Example - Pashto with IC transliteration scheme:
For Pashto, if you are using the IC transliteration scheme and the language of origin is Afghan Persian, RNT provides special handling of two short vowels, using 'e' and 'o' in place of 'i' and 'u', as designated in the IC Pashto Standardized Transliteration System for Personal Names.
Source domain: Pashto language, Arabic script, native transliteration scheme.
Target domain: English language, Latin script, IC transliteration scheme.
The standard translation of اسحاق is Ishaq. If the language of origin is Afghan Persian, the translation is Eshaq.
Example - Japanese, Katakana:
Source domain: Japanese language, Katakana script, native transliteration scheme.
Target domain: English language, Latin script, Hebon transliteration scheme.
The translation of ウィリアム・シェイクスピアー is William Shakespeare. Note: The Hebon transliteration is Iriamu Shieikusupiaa.
Example - Japanese, Kanji:
Source domain: Japanese language, Kanji script, native transliteration scheme.
Target domain: English language, Latin script, Hebon transliteration scheme.
With Chinese as the language of origin, the translation (Pinyin transliteration) of 温家宝 is Wen Jiabao. Note: The Hebon transliteration of 温家宝 is On Kahou.
Example - Russian:
Source domain: Russian language, Cyrillic script, native transliteration scheme.
Target domain: English language, Latin script, BGN transliteration scheme.
The translation of Маргарет Этвуд is Margaret Atwood. Note: The BGN transliteration is Margaret Etvud.
The translation of Алекса́ндр Солжени́цын (a Russian name) is the BGN transliteration: Aleksándr Solzhenítsyn.
Example - Thai
Source domain: Thai language, Thai script, native transliteration scheme.
Target domain: English language, Latin script, ISO11940_2_2007 transliteration scheme.
The translation of นายก รัฐมนตรี (a Thai name) is the ISO11940_2_2007 transliteration: Nayok Ratthamontri.
Example - Greek
Source domain: Greek language, Greek script, native transliteration scheme.
Target domain: English language, Latin script, ISO843_1997 transliteration scheme.
The translation of Γεώργιος Αθανασιάδης-Νόβας (a Greek name) is the ISO843_1997 transliteration: Geōrgios Athanasiadīs-Novas.
Example - Hebrew
Source domain: Hebrew language, Hebrew script, English language of origin, native transliteration scheme.
Target domain: English language, Latin script, ISO259_2_1994 transliteration scheme.
The translation of ברברה סטרייסנד is Barbara Streisand. Note: The ISO259_2_1994 transliteration is Brbrah Sṭriysnd.
Note that the translation to Barbara Streisand will be returned only if the user specifies the language of origin as English.
Translation from Native Script to Latin Script
This is used when the source script and the transliteration scheme are native while the target script is Latin, the transliteration scheme is something other than native, and the language of origin of the name is native.
Examples:
Source domain: Arabic language, Arabic script, native transliteration.
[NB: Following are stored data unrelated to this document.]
Lemma wf_new d max : 0 <= max < 2 ^ 63 -> wf_cache (new d max).
Proof.
  intros Hm. destruct (with_capacity_ok (V:=CachedFile) usize_key FS_CACHE_MAP_FILE_COUNT)
    as (Wf & Ef & _).
  destruct (with_capacity_ok (V:=FileNode) usize_key FS_CACHE_MAP_FILE_COUNT) as (Wn & _ & _).
  constructor; unfold file_at; cbn [new files file_nodes arena max_memory arena_push_offset
    current_memory_used]; rewrite ?Ef; try done; try lia.
  - unfold zeros. rewrite length_replicate. lia.
Qed.

(** ** Compaction *)

(** The new offset the loop of [compact] gives to a file. *)
Fixpoint placed (w : Z) (live : list Live) (id : Z) : option Z :=
  match live with
  | [] => None
  | (i, _, n) :: live => if decide (i = id) then Some w else placed (w + n) live id
  end.

Definition live_sum (live : list Live) : Z := foldr (fun x acc => x.2 + acc) 0 live.

(** Every region left is at or above the write offset and below the later ones. *)
Fixpoint ordered (w top : Z) (live : list Live) : Prop :=
  match live with
  | [] => w <= top
  | (id, off, n) :: live =>
      0 <= n /\ 0 <= off /\ (n = 0 \/ w <= off) /\ off + n <= top /\ w + n <= top /\
      (forall x, x ∈ live -> x.2 = 0 \/ n = 0 \/ off + n <= x.1.2) /\
      ordered (w + n) top live
  end.

Lemma placed_ge live : forall w top id o,
  ordered w top live -> placed w live id = Some o -> w <= o.
Proof.
  induction live as [|[[i off] n] live IH]; intros w top id o; simpl; [done|].
  intros (? & _ & _ & _ & _ & _ & Ho). case_decide; [intros [= ->]; lia|].
  intros Hp. specialize (IH _ _ _ _ Ho Hp). lia.
Qed.

Lemma ordered_elem live : forall w top x,
  ordered w top live -> x ∈ live -> 0 <= x.1.2 /\ 0 <= x.2 /\ x.1.2 + x.2 <= top.
Proof.
  induction live as [|[[i off] n] live IH]; intros w top x Ho Hin.
  { by apply not_elem_of_nil in Hin. }
  destruct Ho as (? & ? & _ & ? & _ & _ & Ho).
  apply elem_of_cons in Hin as [->|Hin]; [simpl; lia|]. by eapply IH.
Qed.

Lemma placed_none live : forall w id,
  placed w live id = None <-> (id ∉ ((fun x => x.1.1) <$> live)).
Proof.
  induction live as [|[[i off] n] live IH]; intros w id; simpl.
  - split; [intros _; apply not_elem_of_nil|done].
  - rewrite not_elem_of_cons. case_decide as Hd.
    + split; [done|]. intros []. by subst.
    + rewrite IH. split; [intros Hi; split; [by intros ->|done]|by intros []].
Qed.

Lemma placed_bound live : forall w top id off n o,
  ordered w top live -> NoDup ((fun x => x.1.1) <$> live) -> (id, off, n) ∈ live ->
  placed w live id = Some o -> w <= o /\ o + n <= w + live_sum live.
Proof.
  induction live as [|[[i o0] m] live IH]; intros w top id off n o Ho Hn Hin Hp.
  { by apply not_elem_of_nil in Hin. }
  cbn [ordered placed fmap list_fmap live_sum foldr fst snd] in *.
  destruct Ho as (? & _ & _ & _ & _ & _ & Ho). apply NoDup_cons in Hn as [Hi Hn].
  assert (Hs : 0 <= live_sum live).
  { clear -Ho. revert Ho. generalize (w + m). induction live as [|[[??] k] live IH]; intros v;
      cbn [live_sum foldr ordered snd]; [lia|].
    intros (? & _ & _ & _ & _ & _ & Ho). specialize (IH _ Ho). unfold live_sum in IH. lia. }
  unfold live_sum in Hs. apply elem_of_cons in Hin as [[= -> -> ->]|Hin].
  - rewrite decide_True in Hp by done. injection Hp as <-. lia.
  - rewrite decide_False in Hp.
    + specialize (IH _ _ _ _ _ _ Ho Hn Hin Hp). unfold live_sum in IH. lia.
    + intros ->. apply Hi. apply list_elem_of_fmap. by exists (id, off, n).
Qed.

(** What the loop is given: the files as the table has them. *)
Definition matches (fs : FileMap) (live : list Live) : Prop :=
  NoDup ((fun x => x.1.1) <$> live) /\
  forall id off n, (id, off, n) ∈ live ->
    exists f, to_map fs !! id = Some f /\ arena_offset f = off /\ cf_len f = n.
Target domain: English language, Latin script, IC transliteration.
The translation of صفية طالب السهيل is Safiyyah Talib al-Suhayl.
Reverse Transliterations from Latin Script to Native Script
Some transliteration schemes provide enough information to enable reverse transcription, going from English and Latin script to a native script.
Examples:
Source domain: English language, Latin script, Basis transliteration.
Target domain: Arabic language, Arabic script, native transliteration.
The translation of naayif abuu sharkh is نَايِف أَبُو شَرْخ.
Source domain: English language, Latin script, Basis transliteration.
Target domain: Russian language, Cyrillic script, native transliteration.
The translation of Dmitry Medvedev is Дмитрий Медведев.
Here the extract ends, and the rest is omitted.